_Task prompt_
When a line below holds the string "QuestionVisibilityGrant", show that line.

Dataset entries
(* ===== verification/Question.v ===== *)
(** * Management questions

    lib/domain/src/question.ts: the canonical form of a question to management
    and of a turn of its discussion. Owners and visibility grants are sets
    written as lists; the canonical form forgets their order and repetitions. *)

From stdpp Require Import base numbers sorting strings list sets.
From Stdlib Require Import Lia.
From S2P Require Import Prelude JsString Encoding JsNumber Json JsonParse JsonCanon Schemas.
From S2P Require Import VotingConsent Signing Citations.

Local Open Scope Z_scope.

Inductive QuestionVisibilityGrant :=
  | MemberGrant (memberId : jsstr)
  | SeatRoleGrant (seatRole : jsstr).

#[export] Instance grant_eq_dec : EqDecision QuestionVisibilityGrant.
Proof. solve_decision. Defined.

Record ManagementQuestionInput := MkQuestion {
  questionId : jsstr;
  boardId : jsstr;
  question : jsstr;
  assignedOwnerIds : list jsstr;
  dueAt : jsstr;
  citations : list GovernanceCitation;
  visibility : list QuestionVisibilityGrant
}.

Record PreparedManagementQuestion := MkPrepared {
  prepared : ManagementQuestionInput;
  textSha256 : jsstr;
  canonicalPayload : list Z;
  requestSha256 : jsstr
}.

Definition seatRoles : list string := ["voting_member"; "management"; "observer"].

Definition grant_key (g : QuestionVisibilityGrant) : jsstr :=
  match g with
  | MemberGrant memberId => js "member:" ++ memberId
  | SeatRoleGrant seatRole => js "seat_role:" ++ seatRole
  end.

Definition grant_json (g : QuestionVisibilityGrant) : json :=
  match g with
  | MemberGrant memberId => JObj [str "granteeType" (js "member"); str "memberId" memberId]
  | SeatRoleGrant seatRole => JObj [str "granteeType" (js "seat_role"); str "seatRole" seatRole]
  end.

Section questions.
Context `{Platform}.

Definition normalizedCitations (citations : list GovernanceCitation) : result (list GovernanceCitation) :=
  if 64 <? Z.of_nat (length citations)
  then Throw (RangeError "question citations cannot exceed 64 entries" [])
  else mapR GovernanceCitationSchema citations.

(** One iteration of the loop over the grants. *)
Definition normalize_grant (normalized : list (jsstr * QuestionVisibilityGrant)) (g : QuestionVisibilityGrant)
    : result (list (jsstr * QuestionVisibilityGrant)) :=
  match g with
  | MemberGrant id =>
      memberId ← UuidV7Schema id;
      Ok (map_set normalized (js "member:" ++ memberId) (MemberGrant memberId))
  | SeatRoleGrant seatRole =>
      if negb (includes seatRoles seatRole)
      then Throw (TypeError "question visibility grant is invalid" [])
      else Ok (map_set normalized (js "seat_role:" ++ seatRole) (SeatRoleGrant seatRole))
  end.

Definition by_key (left right : jsstr * QuestionVisibilityGrant) : Z := localeCompare left.1 right.1.

Definition normalizedVisibility (visibility : list QuestionVisibilityGrant)
    : result (list QuestionVisibilityGrant) :=
  let count := Z.of_nat (length visibility) in
  if (count <? 1) || (1003 <? count)
  then Throw (RangeError "question visibility must contain 1 through 1003 grants" []) else
  normalized ← forM normalize_grant [] visibility;
  Ok (map snd (toSorted by_key normalized)).

Definition normalizedOwners (ownerIds : list jsstr) : result (list jsstr) :=
  let count := Z.of_nat (length ownerIds) in
  if (count <? 1) || (1000 <? count)
  then Throw (RangeError "assigned owner IDs must contain 1 through 1000 entries" []) else
  parsed ← mapR UuidV7Schema ownerIds;
  Ok (toSorted cmp_units (set_of parsed)).

Definition canonicalNonblank (value : jsstr) (label : string) : result jsstr :=
  canonical ← canonicalText value;
  if 1048576 <? js_length canonical then Throw (RangeError "exceeds 1 MiB" [js label]) else
  if js_length (trim canonical) =? 0 then Throw (TypeError "must be nonblank" [js label]) else
  Ok canonical.

Definition question_json (q : ManagementQuestionInput) : json :=
  JObj [str "schemaVersion" (js "boardagent.management-question.v1"); str "questionId" (questionId q);
        str "boardId" (boardId q); str "question" (question q);
        (js "assignedOwnerIds", JArr (map JStr (assignedOwnerIds q))); str "dueAt" (dueAt q);
        (js "citations", JArr (map citation_json (citations q)));
        (js "aclPolicy", JObj [str "schemaVersion" (js "boardagent.question-acl.v1");
                               (js "grants", JArr (map grant_json (visibility q)))])].

Definition prepareManagementQuestion (input : ManagementQuestionInput) : result PreparedManagementQuestion :=
  questionId ← UuidV7Schema (questionId input);
  boardId ← UuidV7Schema (boardId input);
  question ← canonicalNonblank (question input) "management question";
  assignedOwnerIds ← normalizedOwners (assignedOwnerIds input);
  dueAt ← Rfc3339UtcSchema (dueAt input);
  citations ← normalizedCitations (citations input);
  visibility ← normalizedVisibility (visibility input);
  let q := MkQuestion questionId boardId question assignedOwnerIds dueAt citations visibility in
  payload ← canonicalJson (question_json q);
  request ← canonicalSha256 (question_json q);
  Ok (MkPrepared q (sha256Hex question) (utf8_encode payload) request).

(** ** Turns *)

Inductive TurnKind := answer | follow_up (dueAt : jsstr).

Record ManagementQuestionTurnInput := MkTurn {
  turn_questionId : jsstr;
  text : jsstr;
  turn_citations : list GovernanceCitation;
  turnKind : TurnKind
}.

Record PreparedManagementQuestionTurn := MkPreparedTurn {
  prepared_turn : ManagementQuestionTurnInput;
  turn_textSha256 : jsstr;
  turn_canonicalPayload : list Z;
  turn_requestSha256 : jsstr
}.

Definition turn_dueAt (k : TurnKind) : option jsstr :=
  match k with answer => None | follow_up dueAt => Some dueAt end.

Definition turn_json (t : ManagementQuestionTurnInput) : json :=
  JObj [str "schemaVersion" (js "boardagent.management-question-turn.v1");
        str "questionId" (turn_questionId t);
        str "turnKind" (match turnKind t with answer => js "answer" | follow_up _ => js "follow_up" end);
        str "text" (text t); (js "citations", JArr (map citation_json (turn_citations t)));
        nullable "dueAt" (turn_dueAt (turnKind t))].

Definition prepareManagementQuestionTurn (input : ManagementQuestionTurnInput)
    : result PreparedManagementQuestionTurn :=
  questionId ← UuidV7Schema (turn_questionId input);
  text ← canonicalNonblank (text input) "management question turn";
  citations ← normalizedCitations (turn_citations input);
  kind ← match turnKind input with
         | follow_up dueAt => follow_up <$> Rfc3339UtcSchema dueAt
         | answer => Ok answer
         end;
  let t := MkTurn questionId text citations kind in
  payload ← canonicalJson (turn_json t);
  request ← canonicalSha256 (turn_json t);
  Ok (MkPreparedTurn t (sha256Hex text) (utf8_encode payload) request).
End questions.

(** ** Lemmas *)

Lemma map_set_same {V} (m : list (jsstr * V)) k v : map_get m k = Some v -> map_set m k v = m.
Proof.
  induction m as [|[k' v'] m IH]; cbn [map_get map_set]; [done|].
  case_decide as Hk; [by intros [= ->]; subst|]. intros Hg. by rewrite IH.
Qed.

Lemma grant_key_inj g h : grant_key g = grant_key h -> g = h.
Proof.
  destruct g as [a|a], h as [b|b]; cbn [grant_key]; intros E; try done.
  - apply app_inv_head in E. by subst.
  - apply app_inv_head in E. by subst.
Qed.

_Solution to this exercise_
Inductive QuestionVisibilityGrant :=
#[export] Instance grant_eq_dec : EqDecision QuestionVisibilityGrant.
  visibility : list QuestionVisibilityGrant
Definition grant_key (g : QuestionVisibilityGrant) : jsstr :=
Definition grant_json (g : QuestionVisibilityGrant) : json :=
Definition normalize_grant (normalized : list (jsstr * QuestionVisibilityGrant)) (g : QuestionVisibilityGrant)
    : result (list (jsstr * QuestionVisibilityGrant)) :=
Definition by_key (left right : jsstr * QuestionVisibilityGrant) : Z := localeCompare left.1 right.1.
Definition normalizedVisibility (visibility : list QuestionVisibilityGrant)
    : result (list QuestionVisibilityGrant) :=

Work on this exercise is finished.